Bug 223914 - [PATCH] Fix bug in which the long term ULE load balancer is executed only once
Summary: [PATCH] Fix bug in which the long term ULE load balancer is executed only once
Status: New
Alias: None
Product: Base System
Classification: Unclassified
Component: kern (show other bugs)
Version: CURRENT
Hardware: Any Any
: --- Affects Many People
Assignee: Mark Johnston
Keywords: patch
Depends on:
Reported: 2017-11-27 17:51 UTC by Justinien Bouron
Modified: 2018-07-15 09:08 UTC (History)
13 users (show)

See Also:

Patch for the ULE load balancer solving the issue of this bug report. (462 bytes, patch)
2017-11-27 17:51 UTC, Justinien Bouron
no flags Details | Diff

Note You need to log in before you can comment on or make changes to this bug.
Description Justinien Bouron 2017-11-27 17:51:02 UTC
Created attachment 188323 [details]
Patch for the ULE load balancer solving the issue of this bug report.

The load balancer of ULE has a bug which cause it to be executed only once at startup, and it will *never* be executed again.

The reason is simple, when the sched_balance function is called for the first time, the smp is not yet setup, and the function returns.
However the balance_tick variable is not resetted before the return and thus will remains 0 for ever.

Because the condition in sched_clock to trigger the load balancer is :
" balance_ticks && --balance_ticks == 0 ", once balance_ticks is 0, this condition will never be met, and thus the load balancer will never be executed again.

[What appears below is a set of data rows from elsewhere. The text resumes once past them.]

(** * Booking flow of the caravan rental platform

    A shallow embedding of [src/pages/BookingPage.tsx]: the price
    breakdown computed on every render of [BookingForm], its three submit
    handlers, the callbacks of its three mutations, and the default rate
    card chosen by [BookingPage].

    Conventions of the embedding.
    - A JavaScript [number] is [NaN], an infinity or a finite binary64
      value, held as a rational; every arithmetic operation rounds its
      exact result to the nearest binary64 value, as IEEE 754 prescribes.
    - The component's [useState] cells are the fields of [State]; a handler
      is a function from the state it closes over to the next state and
      the list of effects (toasts, remote calls, navigation) it performs.
    - An [await] splits a handler: the part before it runs on the click,
      the part after it runs on the event that carries the remote answer.
*)

From Stdlib Require Import ZArith QArith Qround Qabs Qpower Bool List String Ascii Lia Lqa.
From Stdlib Require Qcanon.
From Stdlib Require Import Permutation.
Import ListNotations.

Local Open Scope string_scope.
Local Open Scope Z_scope.
Local Open Scope list_scope.

(** ** JavaScript values *)

Module JS.

(** A [number]: [NaN], an infinity or a finite value of the binary64
    format, held as the rational it is.  The two zeros are one value here;
    the component never divides by a variable, which is the only way its
    code could tell them apart. *)
Inductive number : Type :=
| NaN
| Num (q : Q)
| Infinity (negative : bool).

Definition of_Z (z : Z) : number := Num (inject_Z z).

(** *** Rounding to binary64

    Every arithmetic operation of the language computes the exact result
    and rounds it to the nearest value of the format, a tie going to the
    value whose last bit is zero, and a result of magnitude [2 ^ 1024] or
    more becoming an infinity. *)

(** [floor (log2 q)] for a positive [q]. *)
Definition ilog2 (q : Q) : Z :=
  let k := Z.log2 (Qnum q) - Z.log2 (Zpos (Qden q)) in
  if Qle_bool (2 ^ k) q then k else k - 1.

(** The integer nearest to [x], a tie going to the even one. *)
Definition round_half_even (x : Q) : Z :=
  let f := Qfloor x in
  match (x - inject_Z f ?= 1 # 2)%Q with
  | Lt => f
  | Gt => f + 1
  | Eq => if Z.even f then f else f + 1
  end.

(** The exponent of the last bit kept for [q]: 53 significant bits, and
    [-1074] for the subnormal values. *)
Definition exponent (q : Q) : Z := Z.max (ilog2 (Qabs q) - 52) (-1074).

Definition round64 (q : Q) : number :=
  if Qeq_bool q 0 then Num 0
  else
    let e := exponent q in
    let r := (inject_Z (round_half_even (q / 2 ^ e)) * 2 ^ e)%Q in
    if Qle_bool (2 ^ 1024) (Qabs r)
    then Infinity (negb (Qle_bool 0 r))
    else Num (Qred r).

(** A decimal literal of the source, such as [0.12], is the value of the
    format nearest to it. *)
Definition literal (q : Q) : number := round64 q.

Definition negative (q : Q) : bool := negb (Qle_bool 0 q).

(** *** Arithmetic *)

Definition add (a b : number) : number :=
  match a, b with
  | Num x, Num y => round64 (x + y)
  | Infinity s, Num _ | Num _, Infinity s => Infinity s
  | Infinity s, Infinity t => if Bool.eqb s t then Infinity s else NaN
  | _, _ => NaN
  end.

To convince yourself you can even put a panic right before the call to sched_balance_group in sched_balance, it will never panic ...

The fix is rather simple, just move the line resetting the balance_ticks value *before* the if branch "if (smp_started == 0 || rebalance == 0)". That way we are sure that the load balancer is re-scheduled.
Comment 1 Konstantin Belousov freebsd_committer 2017-11-28 18:36:27 UTC
I think the analysis is correct.

Might be, sched_initticks() should set the balance_ticks as well, after the balance_interval is initialized ?
Comment 2 Justinien Bouron 2017-11-28 20:51:23 UTC
sched_setup calls sched_setup_smp which in turns calls sched_balance that will set the balance_ticks.
Comment 3 Ivan Klymenko 2017-12-12 11:47:46 UTC
Maybe, this version use less overhead charges for not SMP and given the sched_random() function.

--- sched_ule.c.orig    2017-11-29 09:23:11.503091000 +0200
+++ sched_ule.c.my1     2017-12-12 13:40:46.330506000 +0200
@@ -880,11 +880,15 @@
        struct tdq *tdq;
-       if (smp_started == 0 || rebalance == 0)
+       if (smp_started == 0)
        balance_ticks = max(balance_interval / 2, 1) +
            (sched_random() % balance_interval);
+       if (rebalance == 0)
+               return;
        tdq = TDQ_SELF();
Comment 4 Ivan Klymenko 2017-12-12 20:53:13 UTC
(In reply to Ivan Klymenko from comment #3)
Sorry, I think I said foolishness.
Comment 5 Mark Felder freebsd_committer 2018-07-13 11:28:22 UTC
This is getting attention due to the recent FreeBSD ULE vs Linux CFS research paper which is what caused this bug to be discovered. Is there further analysis needed here?
Comment 6 Ben Woods freebsd_committer 2018-07-15 00:08:39 UTC
Cc’ing a few people who have made recent changes to the ULE scheduler, and therefore might feel confident reviewing this patch.